Pesquisadores na Coreia do Sul desenvolveram um método inovador para transformar borras de café descartadas em um material de isolamento ecológico e de alto desempenho. Esta inovação oferece uma alternativa sustentável aos materiais de construção tradicionais que muitas vezes são derivados de combustíveis fósseis.
O problema: uma crise global de resíduos
A escala do consumo de café é impressionante, com aproximadamente 2,25 bilhões de xícaras consumidas diariamente em todo o mundo. Isso cria um fluxo enorme e consistente de resíduos na forma de borra de café gasta. Atualmente, a maior parte destes resíduos segue um caminho destrutivo: ou são enterrados em aterros ou incinerados, o que contribui para a degradação ambiental.
Ao encontrar uma forma de “reutilizar” estes resíduos, os cientistas procuram afastar-se de um modelo linear de “retirar-fazer-desperdiçar” e avançar para uma economia circular, onde os resíduos de uma indústria se tornam matéria-prima para outra.
A ciência: como o café se torna um isolamento
Uma equipe de pesquisa da Universidade Nacional de Jeonbuk (JBNU) desenvolveu um processo químico específico para transformar resíduos orgânicos em uma barreira térmica. A transformação envolve várias etapas precisas:
- Carbonização: O pó residual é seco e depois aquecido a temperaturas extremamente altas para criar biocarvão, uma substância rica em carbono.
- Composição: Este biochar é misturado com um polímero natural chamado etil celulose e tratado com solventes ecológicos (água, etanol e propilenoglicol).
- Gerenciamento de porosidade: Os solventes desempenham um papel crítico, evitando que o polímero obstrua os poros microscópicos do material.
Por que os poros são importantes: No mundo do isolamento, o ar é seu melhor amigo. Esses minúsculos poros retêm bolsas de ar, que atuam como uma barreira à transferência de calor.
Desempenho: Superando o Status Quo
Para medir a eficácia, os cientistas analisam a condutividade térmica – a taxa à qual o calor passa através de um material. Para que um material seja considerado um bom isolante, ele geralmente precisa de uma classificação de condutividade abaixo de 0,07 W/m·K.
O compósito à base de café da equipe JBNU alcançou notáveis 0,04 W/m·K.
Em testes práticos de laboratório, o material foi colocado sob uma célula solar para simular um ambiente de telhado. Os resultados mostraram que o isolador à base de café manteve a área inferior significativamente mais fria do que as superfícies desprotegidas, tendo um desempenho equivalente ao do poliestireno expandido – um dos isoladores comerciais mais comuns usados atualmente.

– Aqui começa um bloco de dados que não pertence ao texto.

(** * Observability instrumentation: metrics and structured logging

    A shallow embedding of [src/instrumentation/python-metrics.py] and
    [src/instrumentation/python-logging.py], and the properties of the
    request pipeline that follow from the code.

    Conventions of the embedding.
    - Python [str] values are Rocq strings (one character per byte, which is
      what Starlette's latin-1 decoded header values are).
    - Python [int] is [Z].  [time.time()] readings are integers too: the
      fractional part of the float clock is outside the model, so
      [round(x, 2)] on a value computed from readings is the identity.
    - A coroutine is a computation of the monad [M]; the [await] of the
      downstream handler is the boundary between the entry and the exit
      segment of each middleware.
    - Module-level globals (the registry, the logger's stream, the context
      variable) are the fields of one [World]. *)

From Stdlib Require Import ZArith Ascii String List Bool Lia.
From stdpp Require Import base decidable option list strings gmap pretty.

#[local] Open Scope Z_scope.
#[local] Open Scope string_scope.

(** ** Python values that occur in log records *)

Record exn := mk_exn {
  exn_type : string;          (* type(e).__name__ *)
  exn_str : string;           (* str(e) *)
  exn_is_Exception : bool     (* isinstance(e, Exception) *)
}.

Inductive pyval :=
| PNone
| PStr (s : string)
| PInt (z : Z)
| PStrDict (d : list (string * string)).

Definition dict := list (string * pyval).

(** A Python [dict] with string keys: insertion ordered, assignment to an
    existing key keeps its position. *)
Fixpoint dict_get {V} (k : string) (d : list (string * V)) : option V :=
  match d with
  | [] => None
  | (k', v) :: d' => if String.eqb k k' then Some v else dict_get k d'
  end.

Sustentabilidade vs. Plásticos Sintéticos
Embora o desempenho seja comparável ao dos plásticos tradicionais, o impacto ambiental é muito diferente:
- Material de origem: O poliestireno é um polímero sintético derivado de combustíveis fósseis, enquanto este novo material é derivado de resíduos orgânicos renováveis.
- Fim da vida útil: O poliestireno é famoso por sua persistência no meio ambiente. Em contraste, o material à base de café é biodegradável. Durante os testes, o compósito perdeu mais de 10% do seu peso em apenas três semanas, provando que pode decompor-se naturalmente, em vez de permanecer num aterro durante séculos.
Aplicações potenciais
Os pesquisadores sugerem que este material é ideal para isolamento de edifícios. Poderia ser utilizado para revestir telhados ou paredes, ajudando a regular as temperaturas interiores e a reduzir a energia necessária para o arrefecimento, especialmente em regiões onde os painéis solares estão instalados nos telhados.
“Ao transformar resíduos em produtos funcionais, podemos reduzir os encargos ambientais e, ao mesmo tempo, criar novas oportunidades para materiais sustentáveis”, afirma Seong Yun Kim, engenheiro de materiais da JBNU.
Conclusão: Ao converter grandes quantidades de resíduos de café em isolamento de biochar de alta eficiência, os cientistas forneceram uma solução dupla: reduzir os resíduos em aterros e oferecer uma alternativa biodegradável e de alto desempenho aos materiais de construção baseados em combustíveis fósseis.